Una buena alfombra sobre un suelo de madera es la definición de perfección para el salón de una casa. Las alfombras llevan siglos viviendo con nosotros y de ningún modo van a irse, podrán mutar en moqueta o estar hechas de materiales exóticos pero van a seguir dando calor a nuestros hogares. Una de las empresas punteras en la producción de alfombras es la sueca Kasthall, que continúa con la ya milenaria tradición escandinava en su fabricación, tradición que se remonta al siglo X, cuando los comerciantes locales compraban alfombras en Constantinopla y Asia Menor para vender en sus países para al poco tiempo empezar a hacerlas ellos mismos.
Kasthall se funda en la ciudad de Kinna en 1889 y desde entonces han decorado y hecho más habitables casas, yates, oficinas y hoteles. Para conseguir esta amplia cartera de clientes la receta de Kasthall es clara: Habilidad y competencia de sus artesanos y trabajadores, los mejores materiales naturales del mundo y un diseño moderno y excepcional. Tal y como dicen ellos, sus dos guías principales están claras, perfección y pasión.

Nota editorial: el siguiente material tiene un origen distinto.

Lemma dir_find_ext nm c c' n k :
  (∀ j, (k ≤ j < k + n)%nat → dirent_at c' j = dirent_at c j) → dir_find nm c' n k = dir_find nm c n k.
Proof.
  revert k. induction n as [|n IH]; intros k Hj; cbn [dir_find]; [done|].
  rewrite Hj by lia. rewrite IH; [done|]. intros j Hj'. apply Hj. lia.
Qed.
Lemma dir_find_found name c n k m off : dir_find name c n k = Some (m, off) →
  ∃ j, (k ≤ j < k + n)%nat ∧ off = Z.of_nat (16 * j) ∧ m = de_inum (dirent_at c j) ∧ entry_is name (dirent_at c j) = true.
Proof.
  revert k. induction n as [|n IH]; intros k; cbn [dir_find]; [done|].
  destruct (entry_is name (dirent_at c k)) eqn:He.
  - intros [= <- <-]. exists k. split_and!; try done; lia.
  - intros (j & ? & ?)%IH. exists j. split; [lia|done].
Qed.
(** Different names have different entries. *)
Lemma dir_lookup_ne a b c n m o o' : cname DIRSIZ a ≠ cname DIRSIZ b →
  dir_lookup a c = Some (n, o) → dir_lookup b c = Some (m, o') → o ≠ o' ∧ o mod 16 = 0 ∧ o' mod 16 = 0.
Proof.
  intros Hne (j & _ & -> & _ & Ha)%dir_find_found (k & _ & -> & _ & Hb)%dir_find_found.
  rewrite !Nat2Z.inj_mul, !(Z.mul_comm (Z.of_nat 16)), !Z.mod_mul by done. split_and!; try done. intros He. apply Hne.
  assert (j = k) as -> by lia. unfold entry_is in Ha, Hb. rewrite andb_true_iff, bool_decide_eq_true in Ha, Hb. destruct Ha, Hb. congruence.
Qed.
Lemma dir_find_absent nm c n k j :
  dir_find nm c n k = None → (k ≤ j < k + n)%nat → entry_is nm (dirent_at c j) = false.
Proof.
  revert k. induction n as [|n IH]; intros k; cbn [dir_find]; [lia|]. destruct (entry_is nm (dirent_at c k)) eqn:He; [done|].
  intros Hn Hj. destruct (decide (j = k)) as [->|]; [done|]. apply (IH (S k)); [done|lia].
Qed.
Lemma dir_find_app nm c n m k : dir_find nm c (n + m) k =
  match dir_find nm c n k with Some r => Some r | None => dir_find nm c m (k + n) end.
Proof.
  revert k. induction n as [|n IH]; intros k; cbn [dir_find Nat.add]; [by rewrite Nat.add_0_r|].
  destruct (entry_is _ _); [done|]. rewrite IH. by replace (S k + n)%nat with (k + S n)%nat by lia.
Qed.
Lemma dir_free_spec c n k : let f := dir_free c n k in
  (k ≤ f ≤ k + n)%nat ∧ ((f < k + n)%nat → de_inum (dirent_at c f) = 0).
Proof.
  revert k. induction n as [|n IH]; intros k f; cbn [dir_free] in f; [unfold f; lia|].
  destruct (Z.eqb_spec (de_inum (dirent_at c k)) 0) as [H0|H0]; [unfold f; split; [lia|done]|].
  destruct (IH (S k)) as [Hr Hz]. split; [unfold f; lia|]. intros Hlt. apply Hz. unfold f in Hlt. lia.
Qed.

(** ** The effect of a new entry on lookups *)
Section link.
Context (c e : list Z) (n : nat).
Hypothesis Hc : length c = (16 * n)%nat.
Hypothesis He : length e = 16%nat.
Let f := dir_free c n 0.
Let c' := splice (16 * f) e c.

La elección de los materiales es clave y como empresa moderna que son, sus productos cumplen todos los estándares medioambientales y de seguridad de las distintas administraciones, como la resistencia al fuego, por ejemplo. Y todo ello sin dejar de ser alfombras tejidas a mano a partir de los mejores materiales naturales, como la lana y el lino.
Entre sus productos, las clásicas alfombras hechas a mano, en una variedad increíble de texturas y colores, las alfombras empenachadas hechas por tufting, esto es, sin nudo, que también son realizadas a mano en la fábrica de Kasthall, y las moquetas para paredes, ideales para hoteles, oficinas y lugares públicos por su calidez y amortiguación sonora, todos ellos hechos con una lógica y clara influencia del mejor diseño escandinavo, escuela que desde los años cincuenta lleva de moda en todo el mundo, desde los diseños del maestro finés Alvar Aalto a los de la conocida multinacional de mobiliario Ikea.
Las alfombras de Kasthall decoran hoteles en Londres, Nueva York o Doha, además de en los países escandinavos, oficinas como las de Adobe en Salt Lake City, tiendas de Guerlain y Dior en París, de Nivea en Roma o las de Acne de Los Ángeles y Nueva York, iglesias en Bankeryd o Kolding, edificios oficiales como el ayuntamiento de Gotemburgo o el palacio Tessin en Estocolmo, restaurantes como el Stadshuskällaren dentro del Ayuntamiento de Estocolmo y numerosas casas particulares por todo el mundo, siendo por ello la versatilidad en las alfombras de Kasthall uno de sus puntos a favor, ya que dentro de la excelsa calidad de sus productos, éstos pueden personalizarse y adaptarse a cualquier tipo de cliente. Con ya más de cien años a sus espaldas esta marca sueca de alfombras sigue su lenta pero segura expansión mundial gracias a la calidad y belleza de sus productos, modernos pero tradicionales, todos ellos realizados a mano por artesanos especialistas.